# Assignment:
Scan the records for lines holding "ObjNode". Say how many there are and give nothing else.

# Collected data entries:
◇ ◇ ◇ ◇

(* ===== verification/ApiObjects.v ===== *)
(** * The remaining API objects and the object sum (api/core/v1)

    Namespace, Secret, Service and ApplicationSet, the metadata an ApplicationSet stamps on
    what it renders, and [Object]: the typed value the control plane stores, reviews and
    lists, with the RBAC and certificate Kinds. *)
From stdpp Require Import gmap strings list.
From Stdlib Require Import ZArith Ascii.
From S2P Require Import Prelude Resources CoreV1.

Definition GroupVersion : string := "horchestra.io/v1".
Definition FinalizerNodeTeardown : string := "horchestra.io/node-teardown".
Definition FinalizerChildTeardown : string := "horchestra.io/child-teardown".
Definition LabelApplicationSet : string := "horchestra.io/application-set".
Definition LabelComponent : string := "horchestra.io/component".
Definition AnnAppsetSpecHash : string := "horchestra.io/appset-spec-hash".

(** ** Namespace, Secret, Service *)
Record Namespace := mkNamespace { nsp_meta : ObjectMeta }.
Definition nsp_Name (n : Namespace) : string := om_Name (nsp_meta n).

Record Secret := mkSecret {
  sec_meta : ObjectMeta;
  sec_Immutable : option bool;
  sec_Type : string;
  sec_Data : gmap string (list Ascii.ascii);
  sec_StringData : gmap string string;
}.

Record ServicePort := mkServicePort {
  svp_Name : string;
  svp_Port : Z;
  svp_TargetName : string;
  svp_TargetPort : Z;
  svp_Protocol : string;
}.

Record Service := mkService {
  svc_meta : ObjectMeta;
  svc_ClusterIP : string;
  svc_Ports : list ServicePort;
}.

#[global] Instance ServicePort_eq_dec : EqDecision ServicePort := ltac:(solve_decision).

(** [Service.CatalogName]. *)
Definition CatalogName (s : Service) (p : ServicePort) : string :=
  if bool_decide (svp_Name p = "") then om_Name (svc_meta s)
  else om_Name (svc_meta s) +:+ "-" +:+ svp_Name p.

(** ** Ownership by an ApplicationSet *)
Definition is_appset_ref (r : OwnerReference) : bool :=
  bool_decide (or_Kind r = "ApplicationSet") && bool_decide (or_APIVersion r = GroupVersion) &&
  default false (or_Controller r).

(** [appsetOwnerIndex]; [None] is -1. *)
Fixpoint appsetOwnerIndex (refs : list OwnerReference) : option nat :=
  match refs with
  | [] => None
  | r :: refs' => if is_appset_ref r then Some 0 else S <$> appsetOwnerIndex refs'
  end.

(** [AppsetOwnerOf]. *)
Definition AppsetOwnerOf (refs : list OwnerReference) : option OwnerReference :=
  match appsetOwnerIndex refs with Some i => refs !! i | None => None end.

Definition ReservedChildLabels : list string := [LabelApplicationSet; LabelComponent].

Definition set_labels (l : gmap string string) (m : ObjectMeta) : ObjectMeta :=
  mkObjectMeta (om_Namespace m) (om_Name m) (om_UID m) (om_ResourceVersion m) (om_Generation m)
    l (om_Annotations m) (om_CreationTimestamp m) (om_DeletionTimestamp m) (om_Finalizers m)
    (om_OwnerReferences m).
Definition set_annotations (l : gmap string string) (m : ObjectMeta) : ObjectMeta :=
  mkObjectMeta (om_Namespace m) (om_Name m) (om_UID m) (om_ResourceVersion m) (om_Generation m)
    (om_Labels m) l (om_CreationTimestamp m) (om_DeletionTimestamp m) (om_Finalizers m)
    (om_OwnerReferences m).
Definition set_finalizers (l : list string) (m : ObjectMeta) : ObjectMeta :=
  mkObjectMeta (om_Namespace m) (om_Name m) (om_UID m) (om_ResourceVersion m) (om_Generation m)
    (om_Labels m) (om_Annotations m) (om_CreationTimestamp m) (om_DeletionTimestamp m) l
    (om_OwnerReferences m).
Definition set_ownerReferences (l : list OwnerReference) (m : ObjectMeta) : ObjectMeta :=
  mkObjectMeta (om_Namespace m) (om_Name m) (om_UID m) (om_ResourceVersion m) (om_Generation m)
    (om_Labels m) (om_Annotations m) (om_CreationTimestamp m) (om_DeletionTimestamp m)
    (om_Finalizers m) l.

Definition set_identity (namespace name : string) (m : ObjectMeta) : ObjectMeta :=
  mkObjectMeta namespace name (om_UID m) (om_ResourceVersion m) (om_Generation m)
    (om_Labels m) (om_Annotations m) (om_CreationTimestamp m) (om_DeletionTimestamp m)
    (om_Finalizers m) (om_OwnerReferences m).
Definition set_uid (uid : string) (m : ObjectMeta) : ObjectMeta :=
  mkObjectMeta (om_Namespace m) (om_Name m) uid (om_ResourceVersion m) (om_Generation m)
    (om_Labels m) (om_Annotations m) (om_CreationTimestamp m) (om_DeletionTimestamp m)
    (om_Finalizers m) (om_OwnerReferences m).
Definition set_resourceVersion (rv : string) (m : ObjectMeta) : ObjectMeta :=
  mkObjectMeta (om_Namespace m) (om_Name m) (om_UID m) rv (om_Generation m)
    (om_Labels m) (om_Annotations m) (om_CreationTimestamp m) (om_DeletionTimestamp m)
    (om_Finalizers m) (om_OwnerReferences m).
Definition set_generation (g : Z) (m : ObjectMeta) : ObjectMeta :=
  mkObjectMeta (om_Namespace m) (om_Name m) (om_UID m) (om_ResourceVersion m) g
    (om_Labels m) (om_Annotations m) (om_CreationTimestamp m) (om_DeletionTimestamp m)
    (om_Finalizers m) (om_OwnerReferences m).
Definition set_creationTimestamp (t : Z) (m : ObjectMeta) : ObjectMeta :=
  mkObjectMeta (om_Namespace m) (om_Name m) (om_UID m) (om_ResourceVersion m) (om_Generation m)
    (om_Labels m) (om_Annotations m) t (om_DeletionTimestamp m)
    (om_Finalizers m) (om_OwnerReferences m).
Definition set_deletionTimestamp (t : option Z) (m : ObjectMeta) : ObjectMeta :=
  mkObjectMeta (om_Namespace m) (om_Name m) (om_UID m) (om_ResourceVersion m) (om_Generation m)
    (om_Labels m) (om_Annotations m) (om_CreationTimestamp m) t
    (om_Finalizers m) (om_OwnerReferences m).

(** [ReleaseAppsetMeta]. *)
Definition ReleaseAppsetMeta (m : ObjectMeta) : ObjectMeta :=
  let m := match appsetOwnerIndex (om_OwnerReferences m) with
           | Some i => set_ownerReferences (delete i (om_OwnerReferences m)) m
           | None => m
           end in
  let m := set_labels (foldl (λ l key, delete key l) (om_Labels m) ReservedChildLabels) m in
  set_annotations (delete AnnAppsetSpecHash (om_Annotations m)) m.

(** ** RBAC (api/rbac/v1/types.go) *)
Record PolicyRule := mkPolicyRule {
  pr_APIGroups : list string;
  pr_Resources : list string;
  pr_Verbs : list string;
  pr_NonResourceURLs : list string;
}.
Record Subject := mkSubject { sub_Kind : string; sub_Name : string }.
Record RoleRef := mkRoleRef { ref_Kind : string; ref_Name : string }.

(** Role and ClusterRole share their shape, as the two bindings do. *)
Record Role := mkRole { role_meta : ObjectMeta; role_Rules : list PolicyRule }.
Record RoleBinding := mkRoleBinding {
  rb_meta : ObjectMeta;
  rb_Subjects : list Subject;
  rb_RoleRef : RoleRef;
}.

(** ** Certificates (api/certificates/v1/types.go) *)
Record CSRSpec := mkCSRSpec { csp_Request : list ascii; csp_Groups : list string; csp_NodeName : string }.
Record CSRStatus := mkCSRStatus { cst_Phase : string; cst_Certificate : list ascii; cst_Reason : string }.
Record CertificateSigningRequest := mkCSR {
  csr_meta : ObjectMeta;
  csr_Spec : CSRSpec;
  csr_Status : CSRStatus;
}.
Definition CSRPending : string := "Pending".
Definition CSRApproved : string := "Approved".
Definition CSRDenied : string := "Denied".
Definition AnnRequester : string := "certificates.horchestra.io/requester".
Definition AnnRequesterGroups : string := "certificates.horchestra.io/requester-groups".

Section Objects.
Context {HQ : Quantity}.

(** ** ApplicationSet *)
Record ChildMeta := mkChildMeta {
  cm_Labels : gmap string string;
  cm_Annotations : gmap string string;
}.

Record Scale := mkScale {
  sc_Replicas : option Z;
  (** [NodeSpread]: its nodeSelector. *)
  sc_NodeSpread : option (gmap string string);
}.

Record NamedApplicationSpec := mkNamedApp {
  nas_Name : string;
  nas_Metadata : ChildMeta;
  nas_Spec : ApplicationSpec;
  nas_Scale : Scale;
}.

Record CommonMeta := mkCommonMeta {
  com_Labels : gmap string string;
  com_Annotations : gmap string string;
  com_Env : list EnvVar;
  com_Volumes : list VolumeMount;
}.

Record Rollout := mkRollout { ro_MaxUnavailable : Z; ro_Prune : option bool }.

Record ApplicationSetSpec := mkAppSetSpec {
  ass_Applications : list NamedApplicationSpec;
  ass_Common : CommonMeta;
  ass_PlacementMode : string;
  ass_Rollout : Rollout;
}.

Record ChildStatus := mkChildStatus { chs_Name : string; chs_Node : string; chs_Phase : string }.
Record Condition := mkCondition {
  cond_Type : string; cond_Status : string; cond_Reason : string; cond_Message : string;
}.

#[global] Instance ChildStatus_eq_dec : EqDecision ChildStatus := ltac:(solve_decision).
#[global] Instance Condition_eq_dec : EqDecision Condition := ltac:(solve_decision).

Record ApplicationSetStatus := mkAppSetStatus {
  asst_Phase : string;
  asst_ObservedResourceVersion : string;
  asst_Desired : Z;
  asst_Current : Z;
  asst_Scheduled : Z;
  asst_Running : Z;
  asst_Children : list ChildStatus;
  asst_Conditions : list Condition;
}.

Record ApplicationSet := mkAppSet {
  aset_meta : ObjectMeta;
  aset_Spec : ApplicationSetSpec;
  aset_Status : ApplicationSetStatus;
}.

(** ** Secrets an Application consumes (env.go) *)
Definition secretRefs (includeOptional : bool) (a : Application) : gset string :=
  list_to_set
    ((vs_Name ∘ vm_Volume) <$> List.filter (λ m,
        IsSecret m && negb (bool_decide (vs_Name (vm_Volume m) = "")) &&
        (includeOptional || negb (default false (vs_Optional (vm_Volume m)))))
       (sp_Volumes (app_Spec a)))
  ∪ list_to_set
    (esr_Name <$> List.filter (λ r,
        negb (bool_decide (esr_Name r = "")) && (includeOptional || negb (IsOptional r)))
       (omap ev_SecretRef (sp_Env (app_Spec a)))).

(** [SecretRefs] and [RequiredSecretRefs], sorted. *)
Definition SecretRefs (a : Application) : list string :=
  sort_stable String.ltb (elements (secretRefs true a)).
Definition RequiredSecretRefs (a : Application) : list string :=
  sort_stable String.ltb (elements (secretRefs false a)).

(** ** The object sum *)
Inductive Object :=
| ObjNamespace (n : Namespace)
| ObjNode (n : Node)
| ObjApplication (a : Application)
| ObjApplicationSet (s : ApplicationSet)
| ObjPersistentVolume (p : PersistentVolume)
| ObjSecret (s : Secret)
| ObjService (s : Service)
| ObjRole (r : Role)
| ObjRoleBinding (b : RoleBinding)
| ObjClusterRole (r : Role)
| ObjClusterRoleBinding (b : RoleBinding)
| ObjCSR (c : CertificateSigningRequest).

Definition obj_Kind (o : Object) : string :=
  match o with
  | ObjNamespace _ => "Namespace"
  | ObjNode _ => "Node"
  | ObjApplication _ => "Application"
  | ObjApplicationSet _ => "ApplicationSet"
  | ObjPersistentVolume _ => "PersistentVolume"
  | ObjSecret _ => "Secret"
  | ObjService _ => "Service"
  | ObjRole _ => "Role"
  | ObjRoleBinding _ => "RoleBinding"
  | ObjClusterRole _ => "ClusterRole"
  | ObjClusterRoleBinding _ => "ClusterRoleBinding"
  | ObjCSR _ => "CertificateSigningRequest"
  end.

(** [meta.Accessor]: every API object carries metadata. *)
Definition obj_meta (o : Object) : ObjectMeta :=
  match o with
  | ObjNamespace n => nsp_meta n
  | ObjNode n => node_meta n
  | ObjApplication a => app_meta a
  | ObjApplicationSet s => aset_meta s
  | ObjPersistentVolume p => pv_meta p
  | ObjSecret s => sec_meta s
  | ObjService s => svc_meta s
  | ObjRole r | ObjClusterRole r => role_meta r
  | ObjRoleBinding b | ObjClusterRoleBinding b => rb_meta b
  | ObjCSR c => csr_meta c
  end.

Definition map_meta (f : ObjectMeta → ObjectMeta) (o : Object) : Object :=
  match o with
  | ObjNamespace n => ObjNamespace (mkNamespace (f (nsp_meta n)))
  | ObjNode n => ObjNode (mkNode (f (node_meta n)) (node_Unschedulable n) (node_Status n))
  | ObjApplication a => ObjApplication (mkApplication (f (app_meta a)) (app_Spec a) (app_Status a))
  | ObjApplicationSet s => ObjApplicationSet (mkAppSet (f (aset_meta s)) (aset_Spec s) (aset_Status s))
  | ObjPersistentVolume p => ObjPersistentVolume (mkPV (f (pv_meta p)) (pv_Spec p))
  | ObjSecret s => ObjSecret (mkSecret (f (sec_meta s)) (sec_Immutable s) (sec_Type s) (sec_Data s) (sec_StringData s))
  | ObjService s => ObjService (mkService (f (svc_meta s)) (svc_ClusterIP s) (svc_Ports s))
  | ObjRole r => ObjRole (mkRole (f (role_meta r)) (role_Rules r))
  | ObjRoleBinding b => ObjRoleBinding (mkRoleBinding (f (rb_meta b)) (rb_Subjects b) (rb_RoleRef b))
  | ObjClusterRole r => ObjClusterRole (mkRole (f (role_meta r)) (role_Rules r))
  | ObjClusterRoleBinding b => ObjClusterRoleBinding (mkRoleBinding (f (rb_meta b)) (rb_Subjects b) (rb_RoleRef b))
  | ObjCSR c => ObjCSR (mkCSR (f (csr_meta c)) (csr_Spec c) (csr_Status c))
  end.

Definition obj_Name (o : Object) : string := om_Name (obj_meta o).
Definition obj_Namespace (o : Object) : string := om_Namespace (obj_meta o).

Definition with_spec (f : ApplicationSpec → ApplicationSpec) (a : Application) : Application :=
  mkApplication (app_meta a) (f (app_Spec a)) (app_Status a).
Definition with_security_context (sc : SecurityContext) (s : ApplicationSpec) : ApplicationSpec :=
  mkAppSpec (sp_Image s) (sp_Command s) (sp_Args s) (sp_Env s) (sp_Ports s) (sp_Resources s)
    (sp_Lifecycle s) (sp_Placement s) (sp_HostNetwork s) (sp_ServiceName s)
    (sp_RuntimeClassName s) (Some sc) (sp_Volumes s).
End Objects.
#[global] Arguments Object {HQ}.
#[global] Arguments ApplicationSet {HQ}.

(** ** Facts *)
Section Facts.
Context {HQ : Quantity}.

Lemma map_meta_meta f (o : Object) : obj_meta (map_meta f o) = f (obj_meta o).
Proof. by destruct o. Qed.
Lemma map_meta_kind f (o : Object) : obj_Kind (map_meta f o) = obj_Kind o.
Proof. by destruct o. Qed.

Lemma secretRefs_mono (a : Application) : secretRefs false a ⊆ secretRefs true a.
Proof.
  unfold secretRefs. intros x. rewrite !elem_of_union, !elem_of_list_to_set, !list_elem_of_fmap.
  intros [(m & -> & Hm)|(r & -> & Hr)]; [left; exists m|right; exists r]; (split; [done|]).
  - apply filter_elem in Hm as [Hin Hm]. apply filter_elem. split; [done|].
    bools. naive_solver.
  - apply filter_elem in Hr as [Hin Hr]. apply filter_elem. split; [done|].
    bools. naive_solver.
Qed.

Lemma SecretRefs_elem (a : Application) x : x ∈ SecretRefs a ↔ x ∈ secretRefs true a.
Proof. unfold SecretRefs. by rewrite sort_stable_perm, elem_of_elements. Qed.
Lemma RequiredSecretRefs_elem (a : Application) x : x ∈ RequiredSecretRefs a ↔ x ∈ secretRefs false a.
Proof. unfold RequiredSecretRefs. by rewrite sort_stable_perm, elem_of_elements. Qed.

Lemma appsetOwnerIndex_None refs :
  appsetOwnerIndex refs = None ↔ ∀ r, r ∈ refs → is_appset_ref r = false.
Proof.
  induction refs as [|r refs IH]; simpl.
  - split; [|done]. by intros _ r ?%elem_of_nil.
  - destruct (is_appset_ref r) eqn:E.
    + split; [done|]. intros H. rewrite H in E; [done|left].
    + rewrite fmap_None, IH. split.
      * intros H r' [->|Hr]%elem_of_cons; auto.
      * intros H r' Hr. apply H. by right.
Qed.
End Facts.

◇ ◇ ◇ ◇

# Response to this task:
4